__TASK DIRECTIONS__. Go through each line of the records below and count those with the word "Hout". Give only the count.

Saved entries

Inductive step : conn -> conn -> Prop :=
| step_post c m p' w' :
    (* _SendData compares sizes as int *)
    in_sint 32 (size_of m) ->
    post (c_poll c) (c_w c) m = (0, p', w') ->
    step c (MkConn p' w' (c_closed c) (c_pc c) (c_leaving c) (c_failed c) (c_wire c) (c_posted c ++ m))
| step_post_full c m rc p' w' :
    post (c_poll c) (c_w c) m = (rc, p', w') -> rc <> 0 ->
    step c (MkConn p' w' (c_closed c) (c_pc c) (c_leaving c) (c_failed c) (c_wire c) (c_posted c))
| step_join c efd p' w' :
    c_pc c = IOIdle -> c_closed c = false -> c_leaving c = false ->
    w_efd (c_w c) = INVALID_SOCK ->
    (* registered just before, with sp_add(efd, fd, false) *)
    interest (c_poll c) efd (w_fd (c_w c)) = Some (true, false) ->
    joinMonitor (c_poll c) (c_w c) efd = (p', w') ->
    step c (MkConn p' w' false IOIdle false (c_failed c) (c_wire c) (c_posted c))
| step_leave1 c :
    step c (MkConn (c_poll c) (set_efd (c_w c) INVALID_SOCK) true (c_pc c) true
              (c_failed c) (c_wire c) (c_posted c))
| step_leave2 c :
    c_leaving c = true ->
    step c (MkConn (c_poll c) (set_enable (c_w c) false) (c_closed c) (c_pc c) false
              (c_failed c) (c_wire c) (c_posted c))
| step_other c p' :
    (* other connections, and sp_del after leaving *)
    (joined c -> interest p' (w_efd (c_w c)) (w_fd (c_w c)) = interest_of c) ->
    step c (MkConn p' (c_w c) (c_closed c) (c_pc c) (c_leaving c) (c_failed c) (c_wire c) (c_posted c))
| step_send_pop c m q :
    c_pc c = IOIdle -> c_closed c = false ->
    SendData_pop (w_queue (c_w c)) = Some (m, q) ->
    step c (MkConn (c_poll c) (set_queue (c_w c) q) false (IOInFlight m) (c_leaving c)
              (c_failed c) (c_wire c) (c_posted c))
| step_send_empty c :
    c_pc c = IOIdle -> c_closed c = false -> SendData_pop (w_queue (c_w c)) = None ->
    step c (MkConn (c_poll c) (c_w c) false IOSawEmpty (c_leaving c)
              (c_failed c) (c_wire c) (c_posted c))
| step_send_done c m n q :
    (* the kernel took n bytes; 0 and -1 are errors, -2 means try again *)
    c_pc c = IOInFlight m -> n <= size_of m ->
    SendData_finish n m (w_queue (c_w c)) = (SEND_SUCCESS, q) ->
    step c (MkConn (c_poll c) (set_queue (c_w c) q) (c_closed c) IOIdle (c_leaving c)
              (c_failed c) (c_wire c ++ take (Z.to_nat n) m) (c_posted c))
| step_send_fail c m n q :
    (* the I/O thread closes the connection before it sends again *)
    c_pc c = IOInFlight m ->
    SendData_finish n m (w_queue (c_w c)) = (SEND_FAIL, q) ->
    step c (MkConn (c_poll c) (set_queue (c_w c) q) true IOIdle (c_leaving c)
              true (c_wire c) (c_posted c))
| step_empty_tail c p' w' :
    c_pc c = IOSawEmpty -> sendData_empty (c_poll c) (c_w c) = (p', w') ->
    step c (MkConn p' w' (c_closed c) IOIdle (c_leaving c) (c_failed c) (c_wire c) (c_posted c)).

(** A connection before it joins a poller. *)
Definition fresh_conn (p : P) (fd : Z) : conn :=
  MkConn p (MkW fd INVALID_SOCK false []) false IOIdle false false [] [].

Definition reachable (c : conn) : Prop := exists p fd, rtc step (fresh_conn p fd) c.

(** ** Lemmas *)

Lemma reachable_ind (I : conn -> Prop) :
  (forall p fd, I (fresh_conn p fd)) -> (forall c c', I c -> step c c' -> I c') ->
  forall c, reachable c -> I c.
Proof.
  intros H0 Hs c (p & fd & Hr). remember (fresh_conn p fd) as c0 eqn:E.
  assert (I c0) as Hi by (subst; apply H0). clear E. induction Hr; eauto.
Qed.

Lemma enableWrite_queue p s e : w_queue (snd (enableWrite p s e)) = w_queue s.
Proof. unfold enableWrite. by repeat case_if. Qed.

Lemma enableWrite_ids p s e :
  w_fd (snd (enableWrite p s e)) = w_fd s /\ w_efd (snd (enableWrite p s e)) = w_efd s.
Proof. unfold enableWrite. by repeat case_if. Qed.

Lemma post_ok p s m p' s' :
  post p s m = (0, p', s') ->
  size_of (w_queue s) <= MaxPendingMsg /\ w_queue s' = w_queue s ++ [m] /\
  (p', s') = enableWrite p (set_queue s (w_queue s ++ [m])) true.
Proof.
  unfold post. destruct (Z.ltb_spec MaxPendingMsg (size_of (w_queue s))); [done|].
  destruct (enableWrite _ _ _) as [p1 s1] eqn:E. intros [= <- <-]. split; [done|]. split; [|done].
  pose proof (enableWrite_queue p (set_queue s (w_queue s ++ [m])) true) as Hq. by rewrite E in Hq.
Qed.

Lemma post_refused p s m rc p' s' : post p s m = (rc, p', s') -> rc <> 0 -> p' = p /\ s' = s.
Proof.
  unfold post. destruct (Z.ltb_spec MaxPendingMsg (size_of (w_queue s))).
  - by intros [= <- <- <-].
  - destruct (enableWrite _ _ _). by intros [= <- <- <-].
Qed.

Lemma join_eq p s efd p' s' :
  joinMonitor p s efd = (p', s') -> w_queue s' = w_queue s /\ w_fd s' = w_fd s /\ w_efd s' = efd.
Proof.
  unfold joinMonitor. set (s1 := set_efd (set_enable s false) efd).
  pose proof (enableWrite_queue p s1 true). pose proof (enableWrite_ids p s1 true).
  destruct (w_queue s1) eqn:E.
  - intros [= <- <-]. done.
  - intros Heq. rewrite Heq in *; cbn [snd] in *. rewrite <- E in *. intuition congruence.
Qed.

Lemma join_nonempty p fd efd0 e m q efd :
  fd <> INVALID_SOCK -> efd <> INVALID_SOCK ->
  joinMonitor p (MkW fd efd0 e (m :: q)) efd =
  (snd (sp_enable p efd fd true true), MkW fd efd true (m :: q)).
Proof.
  intros Hf He. unfold joinMonitor, enableWrite, set_efd, set_enable. cbn [w_fd w_efd w_enable w_queue].
  by rewrite (proj2 (Z.eqb_neq _ _) Hf), (proj2 (Z.eqb_neq _ _) He).
Qed.

Lemma post_enabled p fd efd q m :
  size_of q <= MaxPendingMsg ->
  post p (MkW fd efd true q) m = (0, p, MkW fd efd true (q ++ [m])).
Proof.
  intros Hq. unfold post. cbn [w_queue]. rewrite (proj2 (Z.ltb_ge _ _) Hq).
  unfold enableWrite, set_queue. cbn. by case_if.
Qed.

Lemma sendData_empty_queue p s p' s' : sendData_empty p s = (p', s') -> w_queue s' = w_queue s.
Proof.
  unfold sendData_empty. destruct (w_queue s) eqn:E.
  - intros H. rewrite <- E. pose proof (enableWrite_queue p s false) as Hq. by rewrite H in Hq.
  - by intros [= <- <-].
Qed.

Lemma finish_ok n m q q' :
  n <= size_of m -> in_sint 32 (size_of m) -> SendData_finish n m q = (SEND_SUCCESS, q') ->
  take (Z.to_nat n) m ++ concat q' = m ++ concat q.
Proof.
  intros Hn Hm. unfold SendData_finish. pose proof (size_of_nonneg m).
  rewrite swrap_id by done.
  destruct (Z.leb_spec n 0).
  - case_if; [done|]. bool_Z. intros [= <-]. replace (Z.to_nat n) with 0%nat by lia. done.
  - destruct (Z.ltb_spec n (size_of m)); intros [= <-]; cbn [concat].
    + by rewrite app_assoc, take_drop.
    + rewrite take_ge; [done|]. unfold size_of in *. lia.
Qed.

(** What a send leaves at the head of the queue is a suffix of the message. *)
Lemma finish_queue n m q rc q' :
  SendData_finish n m q = (rc, q') ->
  q' = q \/ exists k, q' = drop k m :: q.
Proof.
  unfold SendData_finish. intros H.
  repeat case_if; invert H; eauto. right. by exists 0%nat.
Qed.

(** ** The invariants *)

(** The stream: what is on the wire, in the I/O thread's hands and in the
    queue is what was posted, in order. *)
Definition stream_ok (c : conn) : Prop :=
  if c_failed c
  then c_closed c = true /\ c_pc c <> IOInFlight (in_flight c) /\ c_wire c `prefix_of` c_posted c
  else c_wire c ++ in_flight c ++ concat (w_queue (c_w c)) = c_posted c.

Definition sizes_ok (c : conn) : Prop :=
  Forall (fun m => in_sint 32 (size_of m)) (in_flight c :: w_queue (c_w c)).

Lemma drop_size_ok k (m : bytes) : in_sint 32 (size_of m) -> in_sint 32 (size_of (drop k m)).
Proof. unfold in_sint, size_of. rewrite length_drop. lia. Qed.

Lemma sizes_step c c' : sizes_ok c -> step c c' -> sizes_ok c'.
Proof.
  unfold sizes_ok, in_flight. intros H Hs.
  assert (in_sint 32 (size_of (@nil byte))) as H0 by done.
  destruct Hs; cbn in *;
    repeat match goal with
    | E : post _ _ _ = (0, _, _) |- _ => apply post_ok in E as (? & -> & _)
    | E : post _ _ _ = _, N : _ <> 0 |- _ => apply (post_refused _ _ _ _ _ _ E) in N as [-> ->]
    | E : joinMonitor _ _ _ = _ |- _ => apply join_eq in E as (-> & _)
    | E : sendData_empty _ _ = _ |- _ => apply sendData_empty_queue in E as ->
    | E : SendData_finish _ _ _ = _ |- _ => apply finish_queue in E as [->|[k ->]]
    | E : SendData_pop ?q = _ |- _ => destruct q; invert E
    | E : c_pc _ = _ |- _ => rewrite E in *
    end; rewrite ?Forall_cons, ?Forall_app, ?Forall_nil in *; intuition auto using drop_size_ok.
Qed.

Lemma stream_step c c' : sizes_ok c -> stream_ok c -> step c c' -> stream_ok c'.
Proof.
  unfold stream_ok, sizes_ok, in_flight. intros Hz H Hs. apply Forall_cons in Hz as [Hz _].
  destruct Hs; cbn in *;
    repeat match goal with
    | E : post _ _ _ = (0, _, _) |- _ => apply post_ok in E as (? & -> & _)
    | E : post _ _ _ = _, N : _ <> 0 |- _ => apply (post_refused _ _ _ _ _ _ E) in N as [-> ->]
    | E : joinMonitor _ _ _ = _ |- _ => apply join_eq in E as (-> & _)
    | E : sendData_empty _ _ = _ |- _ => apply sendData_empty_queue in E as ->
    | E : SendData_pop ?q = _ |- _ => destruct q; invert E
    | E : c_pc _ = _ |- _ => rewrite E in *
    end; try (destruct (c_failed c); intuition (try congruence); fail).
  - destruct (c_failed c).
    + destruct H as (-> & ? & ?). split_and!; try done. by apply prefix_app_r.
    + rewrite <- H, concat_app. cbn [concat]. by rewrite app_nil_r, !app_assoc.
  - destruct (c_failed c); [by destruct H as (_ & [] & _)|].
    rewrite <- H. cbn. rewrite <- app_assoc. f_equal. by eapply finish_ok.
  - destruct (c_failed c); [by destruct H as (_ & [] & _)|].
    split_and!; try done. rewrite <- H. by apply prefix_app_r.
Qed.

Lemma stream_reachable c : reachable c -> sizes_ok c /\ stream_ok c.
Proof.
  apply (reachable_ind (fun c => sizes_ok c /\ stream_ok c)).
  - intros p fd. split; [|done]. apply Forall_cons. split; [done|apply Forall_nil, I].
  - intros ?? [? ?] ?. split; eauto using sizes_step, stream_step.
Qed.

(** The queue: one more post than the limit, and the requeued message. *)
Definition queue_inv (c : conn) : Prop :=
  size_of (w_queue (c_w c)) + (match c_pc c with IOInFlight _ => 1 | _ => 0 end) <= MaxPendingMsg + 2.

Lemma queue_step c c' : queue_inv c -> step c c' -> queue_inv c'.
Proof.
  unfold queue_inv, MaxPendingMsg. intros H Hs.
  destruct Hs; cbn in *;
    repeat match goal with
    | E : post _ _ _ = (0, _, _) |- _ => apply post_ok in E as (? & -> & _); unfold MaxPendingMsg in *
    | E : post _ _ _ = _, N : _ <> 0 |- _ => apply (post_refused _ _ _ _ _ _ E) in N as [-> ->]
    | E : joinMonitor _ _ _ = _ |- _ => apply join_eq in E as (-> & _)
    | E : sendData_empty _ _ = _ |- _ => apply sendData_empty_queue in E as ->
    | E : SendData_finish _ _ _ = _ |- _ => apply finish_queue in E as [->|[k ->]]
    | E : SendData_pop ?q = _ |- _ => destruct q; invert E
    | E : c_pc _ = _ |- _ => rewrite E in *
    end; rewrite ?size_of_app, ?size_of_cons, ?size_of_nil in *;
    repeat case_match; lia.
Qed.

(** The write interest. *)
Definition holds_message (c : conn) : Prop :=
  w_queue (c_w c) <> [] \/ exists m, c_pc c = IOInFlight m.

Record wake_inv (c : conn) : Prop := {
  wk_leaving : c_leaving c = true -> w_efd (c_w c) = INVALID_SOCK;
  wk_known : joined c -> interest_of c = Some (true, w_enable (c_w c));
  wk_wanted : joined c -> holds_message c -> w_enable (c_w c) = true;
}.

Lemma enableWrite_out p s e :
  w_fd s = INVALID_SOCK \/ w_efd s = INVALID_SOCK -> enableWrite p s e = (p, s).
Proof. unfold enableWrite. by intros [-> | ->]; rewrite Z.eqb_refl, ?orb_true_r. Qed.

Lemma enableWrite_in `{!PollerLaws P} p s e p' s' :
  w_fd s <> INVALID_SOCK -> w_efd s <> INVALID_SOCK ->
  interest p (w_efd s) (w_fd s) = Some (true, w_enable s) ->
  enableWrite p s e = (p', s') ->
  w_enable s' = e /\ interest p' (w_efd s) (w_fd s) = Some (true, e).
Proof.
  intros Hf He Hi. unfold enableWrite.
  rewrite (proj2 (Z.eqb_neq _ _) Hf), (proj2 (Z.eqb_neq _ _) He). cbn [orb].
  destruct (Bool.eqb _ _) eqn:E.
  - intros [= <- <-]. split; [done|]. apply enable_known. by rewrite Hi.
  - apply eqb_false_iff in E. intros [= <- <-]. destruct (w_enable s), e; done.
Qed.

Lemma set_enable_same s e : w_enable s = e -> set_enable s e = s.
Proof. destruct s. cbn. by intros ->. Qed.

Lemma wake_init p fd : wake_inv (fresh_conn p fd).
Proof. split; unfold joined; cbn; [done| |]; by intros [_ []]. Qed.

Lemma joined_dec c : joined c \/ ~ joined c.
Proof. unfold joined. destruct (decide (w_fd (c_w c) = INVALID_SOCK)), (decide (w_efd (c_w c) = INVALID_SOCK)); tauto. Qed.

(** Turning the interest on or off keeps the invariant. *)
Lemma wake_enable `{!PollerLaws P} c s0 e p' w' pc closed failed wire posted :
  wake_inv c -> w_fd s0 = w_fd (c_w c) -> w_efd s0 = w_efd (c_w c) -> w_enable s0 = w_enable (c_w c) ->
  enableWrite (c_poll c) s0 e = (p', w') ->
  (e = false -> w_queue s0 = [] /\ forall m, pc <> IOInFlight m) ->
  wake_inv (MkConn p' w' closed pc (c_leaving c) failed wire posted).
Proof.
  intros [Hl Hk Hw] Ef Ee Eb He Hout.
  pose proof (enableWrite_queue (c_poll c) s0 e) as Hq.
  pose proof (enableWrite_ids (c_poll c) s0 e) as [Hf1 He1]. rewrite He in *; cbn [snd] in *.
  split; unfold joined, interest_of, holds_message in *; cbn in *; rewrite ?Hf1, ?He1, ?Hq, ?Ef, ?Ee.
  - done.
  - intros [Jf Je]. eapply (enableWrite_in _ s0) in He; rewrite ?Ef, ?Ee, ?Eb in *; auto.
    destruct He as [-> He]. done.
  - intros [Jf Je] Hold. eapply (enableWrite_in _ s0) in He; rewrite ?Ef, ?Ee, ?Eb in *; auto.
    destruct He as [-> _]. destruct e; [done|]. destruct (Hout eq_refl) as [Hnil Hn].
    rewrite Hnil in Hold. destruct Hold as [[]|[m Hm]]; [done|]. by destruct (Hn m).
Qed.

__COMPLETED EXERCISE__. 2